Deutlich besser als erwartete US-Konjunkturdaten haben die Aktienbörsen in New York am Freitag weiter angetrieben. Der
Dow Jones Industrial gewann 1,23 Prozent auf 12 862,23 Punkte. Damit setzte der
Aktienindex seine Aufwärtstrend fort und schloss so hoch wie seit Mitte Mai 2008 nicht mehr. In der Woche stehen plus 1,59 Prozent zu Buche, seit Jahresbeginn ist der Dow Jones um 5,28 Prozent nach oben geklettert.
Der breit gefasste
S&P 500 knüpfte an seinen besten Jahresstart seit 1989 an und legte am Freitag um weitere 1,46 Prozent auf 1344,90 Punkte zu. An der Technologiebörse
Nasdaq rückte der Composite
Index um 1,61 Prozent auf 2905,66 Punkte vor. Der Nasdaq 100 stieg um 1,34 Prozent auf 2529,17 Punkte. Damit kletterte der Auswahlindex auf ein Elf-Jahreshoch und hob die Latte auf 2532,26 Punkte.

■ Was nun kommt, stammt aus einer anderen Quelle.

(** X9: when no record of the collection is classified as reversed and no
    string of it holds a lone surrogate, the run rewrites the file with the
    collection it read, record for record, and reports zero fixed questions
    and an empty list of ids; with a lone surrogate somewhere the write
    stops with a [UnicodeEncodeError], the file cut short and nothing
    printed. *)
Theorem main_clean_collection (w : world) (qs : list value) :
  file w = VList qs ->
  (forall q, In q qs -> exists d, q = VDict d /\ classify d = Ok false) ->
  main w =
  if encodable (VList qs) then
    (mk_world (file w)
       (stdout w ++
        [ [ Lit (lit "Fixed "); Fmt (VInt 0); Lit (lit " questions out of ");
            Fmt (VInt (Z.of_nat (List.length qs))) ];
          [ Lit (lit "Fixed IDs: "); Fmt (VList []) ] ]),
     None)
  else (mk_world Truncated (stdout w), Some UnicodeEncodeError).
Proof.
  intros Hw Hclean.
  assert (Hrun : forall st,
             foldM loop_body st qs =
             Ok (mk_loop_state (fixed_count st) (fixed_questions st ++ qs)
                   (fixed_ids st))).
  { clear Hw; induction qs as [|q qs IH]; intros st; cbn [foldM].
    - rewrite app_nil_r; destruct st; reflexivity.
    - destruct (Hclean q (or_introl eq_refl)) as (d & -> & Hc).
      unfold loop_body at 1; fold (classify d); rewrite Hc; cbn [bind].
      rewrite IH by (intros q' Hq'; apply Hclean; right; exact Hq').
      cbn [fixed_count fixed_questions fixed_ids].
      rewrite <- app_assoc; reflexivity. }
  unfold main, run_loop; rewrite Hw; cbn [py_iter bind].
  rewrite Hrun; cbn [bind fixed_questions loop_init app].
  destruct (encodable (VList qs)); reflexivity.
Qed.

Lemma main_clean_collection_witness :
  main (mk_world (VList [VDict scenario_q2; VDict no_text_question]) [])
  = (mk_world (VList [VDict scenario_q2; VDict no_text_question])
       [ [ Lit (lit "Fixed "); Fmt (VInt 0); Lit (lit " questions out of ");
           Fmt (VInt 2) ];
         [ Lit (lit "Fixed IDs: "); Fmt (VList []) ] ],
     None).
Proof.
  apply (@main_clean_collection
           (mk_world (VList [VDict scenario_q2; VDict no_text_question]) [])
           [VDict scenario_q2; VDict no_text_question] eq_refl).
  intros q [<- | [<- | []]]; eexists; split; reflexivity.
Defined.

(** ** When the run stops *)

Lemma loop_body_not_dict (st : loop_state) (q : value) :
  (forall d, q <> VDict d) -> loop_body st q = Err AttributeError.
Proof.
  intros H; destruct q; try reflexivity; exfalso; eapply H; reflexivity.
Qed.

(** X10: every element of the collection has to be an object.  An element
    of any other kind stops the run, wherever it stands, with the file and
    the terminal as they were; the exception is an [AttributeError] when the
    elements before it went through. *)
Theorem main_non_object_element (w : world) (qs : list value) (q : value) :
  file w = VList qs ->
  In q qs ->
  (forall d, q <> VDict d) ->
  (exists e, main w = (w, Some e)) /\
  (forall before after st,
      qs = before ++ q :: after -> run_loop before = Ok st ->
      main w = (w, Some AttributeError)).
Proof.
  intros Hw Hin Hq; split.
  - destruct (@loop_stops_at q qs) with (st := loop_init) as [e He];
      [|exact Hin|].
    + intros st; exists AttributeError; apply loop_body_not_dict; exact Hq.
    + exists e; apply (main_aborted w Hw He).
  - intros before after st -> Hrun.
    apply (main_aborted w Hw); unfold run_loop in *.
    rewrite foldM_app, Hrun; cbn [bind foldM].
    rewrite loop_body_not_dict by exact Hq; reflexivity.
Qed.

Lemma main_non_object_element_witness :
  main (mk_world (VList [VDict scenario_q2; VStr (lit " המ תניפס?")]) [])
  = (mk_world (VList [VDict scenario_q2; VStr (lit " המ תניפס?")]) [],
     Some AttributeError).
Proof.
  refine (proj2 (@main_non_object_element
                   (mk_world (VList [VDict scenario_q2;
                                     VStr (lit " המ תניפס?")]) [])
                   [VDict scenario_q2; VStr (lit " המ תניפס?")]
                   (VStr (lit " המ תניפס?")) eq_refl _ _)
            [VDict scenario_q2] [] _ eq_refl eq_refl).
  - right; left; reflexivity.
  - intros d; discriminate.
Defined.





(** X12: when the value in the file is not a list, nothing is ever fixed.
    A number, a boolean or [null] stops the run with a [TypeError]; a
    non-empty object or string stops it with an [AttributeError], the loop
    running over keys or characters; an empty object or an empty string is
    overwritten with an empty list, and zero questions out of zero are
    reported. *)
Theorem main_top_level_not_a_list (w : world) (v : value) :
  file w = Json v ->
  (forall l, v <> VList l) ->
  (v = VNone \/ is_scalar v = true ->
   main w = (w, Some TypeError)) /\
  (truthy v = true -> is_scalar v = false ->
   main w = (w, Some AttributeError)) /\
  (truthy v = false -> is_scalar v = false ->
   v <> VNone ->
   main w =
   (mk_world (VList [])
      (stdout w ++
       [ [ Lit (lit "Fixed "); Fmt (VInt 0); Lit (lit " questions out of ");
           Fmt (VInt 0) ];
         [ Lit (lit "Fixed IDs: "); Fmt (VList []) ] ]),
    None)).
Proof.
  intros Hw Hl; unfold main; rewrite Hw; destruct v as [| | | |s|l|d];
    cbn [py_iter bind truthy is_scalar].
  - repeat split; intros; (reflexivity || discriminate || congruence).
  - repeat split; intros; (reflexivity || discriminate || congruence).
  - repeat split; intros; (reflexivity || discriminate || congruence).
  - repeat split; intros; (reflexivity || discriminate || congruence).
  - destruct s as [|c s]; split; [| split | | split]; intros;
      try (reflexivity || discriminate);
      destruct H as [H | H]; discriminate H.
  - exfalso; eapply Hl; reflexivity.
  - destruct d as [|[k x] d]; split; [| split | | split]; intros;
      try (reflexivity || discriminate);
      destruct H as [H | H]; discriminate H.
Qed.

Lemma main_top_level_not_a_list_witness :
  main (mk_world (VDict [(lit "questions", VList [])]) [])
  = (mk_world (VDict [(lit "questions", VList [])]) [], Some AttributeError).
Proof.
  refine (proj1 (proj2 (@main_top_level_not_a_list
                          (mk_world (VDict [(lit "questions", VList [])]) [])
                          (VDict [(lit "questions", VList [])]) eq_refl _))
            eq_refl eq_refl).
  intros l; discriminate.
Defined.

(** ** What can be written back *)

Lemma encodable_VList (l : list value) :
  encodable (VList l) = forallb encodable l.
Proof. reflexivity. Qed.

Lemma forallb_rev_eq {A} (f : A -> bool) (l : list A) :
  forallb f (rev l) = forallb f l.
Proof.
  induction l as [|x l IH]; simpl; [reflexivity|].
  rewrite forallb_app, IH; simpl; rewrite andb_true_r; apply andb_comm.
Qed.

Lemma str_encodable_rev (s : pystr) :
  str_encodable (rev s) = str_encodable s.
Proof. apply forallb_rev_eq. Qed.

Lemma encodable_reversed_strs (os : list pystr) :
  encodable (VList (map VStr (map (@rev char) os)))
  = encodable (VList (map VStr os)).
Proof.
  rewrite !encodable_VList; induction os as [|o os IH]; simpl; [reflexivity|].
  rewrite IH, str_encodable_rev; reflexivity.
Qed.

(** Assigning a value that is as encodable as the one it replaces. *)
Lemma encodable_dict_set (k : pystr) (v v0 : value) (d : record) :
  dict_get k d = Some v0 -> encodable v = encodable v0 ->
  encodable (VDict (dict_set k v d)) = encodable (VDict d).
Proof.
  intros Hget Hv; induction d as [|[k0 x0] d IH]; [discriminate|].
  cbn [dict_get] in Hget; cbn [dict_set].
  destruct (str_eqb k k0).
  - inversion Hget; subst x0; cbn [encodable forallb]; rewrite Hv.
    reflexivity.
  - specialize (IH Hget); cbn [encodable forallb] in *; rewrite IH.
    reflexivity.
Qed.

Lemma fix_question_encodable (d d' : record) :
  well_formed_question d = true -> fix_question d = Ok d' ->
  encodable (VDict d') = encodable (VDict d).
Proof.
  intros Hwf Hfix.
  destruct (well_formed_question_inv d Hwf) as (t & os & Ht & Ho & Hc).
  destruct (@fix_question_explicit d t os Ht Ho) as [Hnone Hsome].
  assert (Hbase :
            encodable
              (VDict (dict_set (lit "options")
                        (VList (map VStr (map (@rev char) os)))
                        (dict_set (lit "text") (VStr (rev t)) d)))
            = encodable (VDict d)).
  { rewrite (@encodable_dict_set (lit "options") _ (VList (map VStr os))).
    - apply (@encodable_dict_set (lit "text") _ (VStr t)); [exact Ht|].
      apply str_encodable_rev.
    - rewrite dict_get_set_other by reflexivity; exact Ho.
    - apply encodable_reversed_strs. }
  destruct Hc as [Hc | [c Hc]].
  - rewrite (Hnone Hc) in Hfix; inversion Hfix; subst d'; exact Hbase.
  - rewrite (Hsome c Hc) in Hfix; inversion Hfix; subst d'.
    rewrite (@encodable_dict_set (lit "category") _ (VStr c));
      [exact Hbase | | apply str_encodable_rev].
    rewrite !dict_get_set_other by reflexivity; exact Hc.
Qed.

Gute Konjunkturdaten und die hohe
Liquidität hielten die Kursrally weiter in Gang, begründeten Börsianer das Plus. Vor allem der Bericht zum US
-Arbeitsmarkt, der zu Jahresbeginn überraschend deutlich an Fahrt gewonnen hatte, gab den Börsen einen positiven Impuls. "Mit dem deutlich besser als erwarteten Arbeitsmarkt wird das bisherige amerikanische Sorgenkind immer mehr zum Hoffnungsträger der Märkte", sagte Analyst Johannes Bollongino von IG Markets.
Im Jänner waren außerhalb der Landwirtschaft 243 000 neue Jobs geschaffen worden und damit rund 100.000 Stellen mehr als von Analysten erwartet. Auch der ISM-Einkaufsmanagerindex war deutlich stärker als erwartet gestiegen.